DIRECTIONS FOR THIS TASK:
From the top of the records below, return each line exactly, ending with the line that contains "drivers and network".

----- SUPPLIED INFORMATION -----

(* ===== verification/Prelude.v ===== *)
(** * Verification of the core library of the Linux 2.6.24 YP-R0 kernel

    The repository is the kernel of a music player: Linux 2.6.24 for a 32-bit
    little-endian ARM processor (i.MX37), configured for one processor (.config:
    no CONFIG_SMP, CONFIG_RWSEM_GENERIC_SPINLOCK, HZ=100).  Its file systems,
    drivers and network run on a small core: containers, allocators of bits and
    address ranges, text formatting, checksums, time arithmetic, locks.  This
    development models that core, file by file, and proves it correct; above it,
    it models who may use which file: groups and access control lists.  File
    names below are relative to src/linux-2.6.24-2.4.2-base/.

    ** How the code is modelled

    - A C function is a Rocq function of the same name.  Loops are fixpoints,
      structural ones where the code walks a list or counts down, otherwise with
      a fuel argument; running out of fuel, leaving an object, reading an
      uninitialised or NULL pointer and BUG_ON all give [None].  The theorems say
      that the result is [Some], so they include termination and memory safety,
      for a stated fuel: the length of the buffer or list walked, the number of
      objects of the heap, the bits of a word, or, for red-black trees,
      [2 log2 (n + 1) + 1].  Loops whose length is an integer of the machine are
      [run d step] below, at most [2 ^ d] turns counted in binary, with the rule
      [run_rule] (an invariant and a measure that falls).
    - Integers are [Z]; where C wraps or truncates, [u8] ... [s64] below are
      written out.  [unsigned long] and pointers have 32 bits.
    - Memory is a list of cells per object ([rd], [wr], [memcpy] below), or a
      finite map from addresses to records where objects point to each other
      (Resource.v, Rbtree.v, RadixTree.v, ListHead.v, Params.v, Groups.v,
      PosixAcl.v).  Two pointers into one object share its list.
    - Code that the functions call through pointers (comparisons, alignment
      callbacks) is a parameter with the documented laws as hypotheses; kmalloc's
      answer is an argument.  Each such theorem has a witness with a concrete one.
    - Locks that make an operation atomic disappear into "one operation is one
      function"; where code runs without a lock or sleeps, the interleavings are
      an inductive step relation (Kfifo.v, RwSem.v, Mutex.v,
      the reader of Notifier.v).
    - Shared objects with a reference count are in a store by address; a call that
      uses an object that is gone gives [None] (Groups.v, PosixAcl.v, Ext2Acl.v).

    ** The parts

    - Prelude.v: this file; wrapped integers, cells of objects, the option monad
      notation, bit and list lemmas, the tactics [word_lia] and its relatives.
    - Bits.v: lib/hweight.c, bitrev.c, int_sqrt.c, div64.c, reciprocal_div.c and
      include/asm-generic/bitops.  Population count, bit reversal, the integer
      square root and the 64 by 32 bit division equal their specifications.
    - Ctype.v, StringLib.v: lib/ctype.c, lib/string.c.  Every function of
      string.c; memmove with overlap, strlcpy and strlcat truncation, comparison,
      search and tokenising.
    - Kfifo.v: kernel/kfifo.c.  Refinement of a bounded queue for sequences of
      operations, and the lock-free case of one reader and one writer, byte by
      byte, as a step relation with an invariant.
    - Strtol.v, Vsprintf.v, Vsscanf.v: lib/vsprintf.c.  vsnprintf writes the
      prefix of one text that fits, as long as its 32-bit pointer does not wrap
      around; printed numbers are read back; vsscanf stays in its strings.
    - FindBit.v, Bitmap.v: lib/find_next_bit.c, lib/bitmap.c.  Bits set, shifted,
      searched, remapped, parsed and printed; regions allocated first fit.
      Bitmap.v rests on FindBit.v for its searches and on Strtol.v and Vsprintf.v
      for its text formats.
    - Resource.v: kernel/resource.c.  Address ranges in a tree of siblings in a
      heap: requesting, releasing, allocating.
    - Time.v: kernel/time.c, include/linux/time.h, jiffies.h.  Dates, normal
      forms, and the conversions between jiffies and other units.
    - HeapOrder.v, Sort.v, PrioHeap.v: binary heaps shared by lib/sort.c (heap
      sort of bytes in memory) and lib/prio_heap.c (the smallest of a stream).
    - Crc.v: lib/crc16.c, crc-ccitt.c, crc-itu-t.c, crc7.c, libcrc32c.c, crc32.c
      and its table generator.  Every table equals the bitwise polynomial
      register, the word-wise variants equal the bitwise one, bursts are found.
    - Rbtree.v: lib/rbtree.c.  Nodes in a heap with parent and colour in one word;
      insertion and removal keep a red-black tree with the order of its nodes,
      walks follow the order.
    - RwSem.v: lib/rwsem-spinlock.c.  Tasks that take, sleep on and release a
      reader-writer semaphore: exclusion, and no starvation.
    - Mutex.v: kernel/mutex.c with asm-generic/mutex-dec.h, one step per atomic
      access: the fast path on the counter, the slow path with its queue,
      interrupted waits and trylock.  One owner at a time, and every waiter gets
      the mutex when owners release it.
    - Timer.v: kernel/timer.c.  The wheel of five levels refines a queue ordered by
      expiry, whatever the handlers do to other timers; a timer runs once, on time.
    - ListHead.v: include/linux/list.h.  Circular lists in a memory of pointers;
      any number of them in one memory implement sequences.  Plist.v rests on it:
      lib/plist.c, two lists per head, is a queue ordered by priority.
    - RadixTree.v (data and lookup), RadixInsert.v, RadixTags.v, RadixDelete.v,
      RadixGang.v: lib/radix-tree.c.  Trees of 64-slot nodes in a heap with an
      allocator that may fail; a tree is a finite map from indices to items with
      tagged indices, the shape invariant is kept by insertion, deletion and
      shrinking, a tag of a slot says that an item below has it, and the gang
      lookups list the items in order.
    - TextSearch.v, BoyerMoore.v, TsFsm.v: lib/textsearch.c, ts_kmp.c, ts_bm.c,
      ts_fsm.c.  The core with its registered algorithms; the class [Serves] is
      what a callback promises that gives the text in blocks, [Finds] what an
      algorithm promises over any such callback.  Knuth-Morris-Pratt is an
      instance, Boyer-Moore is proved for one linear block of text.  The automaton
      of ts_fsm.c runs over any callback; its tokens are a regular expression,
      and what it reports matches that.
    - Cmdline.v, ArgvSplit.v, OptParser.v: lib/cmdline.c, argv_split.c, parser.c.
      Integer lists and sizes, words of a string as separate allocations, and
      options matched against a table of patterns.
    - Chain.v: lists through a next field that are walked with a pointer to the
      pointer looked at; two files rest on it.  Notifier.v: kernel/notifier.c,
      chains ordered by priority, called in order, and called without the lock,
      turn by turn of the loop of notifier_call_chain ([call_turn]), while others
      register and unregister.  Nls.v: fs/nls/nls_base.c and nls.h,
      UTF-8 to 16-bit characters and back, and the registered character sets.
    - GenAlloc.v: lib/genalloc.c.  Chunks of addresses with a bitmap of granules,
      over FindBit.v: allocations never overlap, in any history.
    - Params.v: kernel/params.c.  The command line cut into names and values in
      place, the setters and getters of each type, arrays and strings.
    - Groups.v: the supplementary groups of kernel/sys.c, in pages: reading from
      and writing to the user, the shell sort, the search, membership.
    - PosixAcl.v: fs/posix_acl.c, xattr_acl.c.  An access list is valid exactly if
      it is [to_entries] of a [shape] (owner, named users, group, named groups,
      mask, others, in order), and every operation is a function of the shape:
      the decision, the agreement with the mode, chmod and creation, the format
      of the attribute.
    - Ext2Acl.v, Ext2World.v: fs/ext2/acl.c, generic_permission of fs/namei.c and
      ext2_clear_inode.  Inodes with two cached lists over the class [Xattrs]
      (what fs/ext2/xattr.c offers: get and set) with the laws [XattrLaws]: a read
      may fail, and a store that fails may have taken effect, after which the
      cached list may be another than the one on the disk.  The lists are objects
      with counts.  Ext2Acl.v has the operations, the format on
      the disk and the decision on a file; Ext2World.v any sequence of calls on
      any number of inodes, and what a new file inherits.
    Components use each other through their lemmas: a file states for each
    operation what it does to the abstract value (the bits of a bitmap, the text
    printed, the order of a tree), and the files above it use only that.

    ** What the theorems show

    Invariants (red-black trees, resource trees, the semaphore, heaps), functional
    correctness on every branch with the error results, refinement of abstract
    specifications (the bounded queue, the kept multiset of a priority heap),
    equivalence with reference definitions (polynomial registers, calendar days,
    the floor of the square root, the first occurrence of a pattern), round trips
    (print and scan, request and release, options written and matched), bounds and
    saturation on machine integers, safety of concurrent steps, and progress.  Where the code misses what it documents the theorem
    states what it does, and a lemma proves the deviation: strcmp on bytes above
    127, %zd of negative numbers, regions at the end of a bitmap, one-unit gaps of
    a resource, saturation of usecs_to_jiffies, a node pool of the radix tree that
    is too small for a path of a tall tree, Boyer-Moore at offset 0 and over block
    boundaries, patterns of the automaton that leave it a choice or occur before
    the end of the text, get_options beyond its array, a sign alone as an integer option,
    list_splice_init_rcu, the getter of byte parameters, int parameters beyond
    32 bits, a quoted name without a value, groups whose numbers are 2^31 apart,
    ASCII text and the room given to utf8_wcstombs, characters beyond 16 bits, the
    end of a chunk of a pool, lists with an empty mask, a mode that changes
    although the list could not be stored, a cached list that stays when a failed
    store has changed the attribute, a text that passes the top of the address
    space.

    ** Not modelled

    - Side effects on devices, the console, /proc and sysfs; the drivers, file
      systems (but for access control), network, memory management, scheduler and
      machine code, which rest on hardware state and preemption.
    - The character tables of fs/nls: data.
    - Third-party code under lib/ (zlib, lzo, Reed-Solomon).
    - Digests and random numbers (sha1.c, halfmd4.c, random32.c), whose only
      specification is the code.
    - Lock debugging and statistics that .config leaves out; big-endian and SMP
      variants of the code.
    - The wrap of the two counters of notifier_call_chain, which takes 2^31 calls,
      more than there is room for blocks.
    - Memory ordering: barriers are taken to order the accesses they separate.

    ** What could follow

    The remaining containers (idr.c, prio_tree.c, klist.c), hexdump.c,
    the operations of resource.c, timer.c and list.h that are not listed here,
    pid.c, storing attributes in blocks (fs/ext2/xattr.c, below the
    class [Xattrs]). *)








From Stdlib Require Export ZArith Lia Bool.
From Stdlib Require Import Ascii String.
From stdpp Require Export base tactics list list_numbers option gmap.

-----

WRITTEN SOLUTION:
(* ===== verification/Prelude.v ===== *)
(** * Verification of the core library of the Linux 2.6.24 YP-R0 kernel

    The repository is the kernel of a music player: Linux 2.6.24 for a 32-bit
    little-endian ARM processor (i.MX37), configured for one processor (.config:
    no CONFIG_SMP, CONFIG_RWSEM_GENERIC_SPINLOCK, HZ=100).  Its file systems,
    drivers and network run on a small core: containers, allocators of bits and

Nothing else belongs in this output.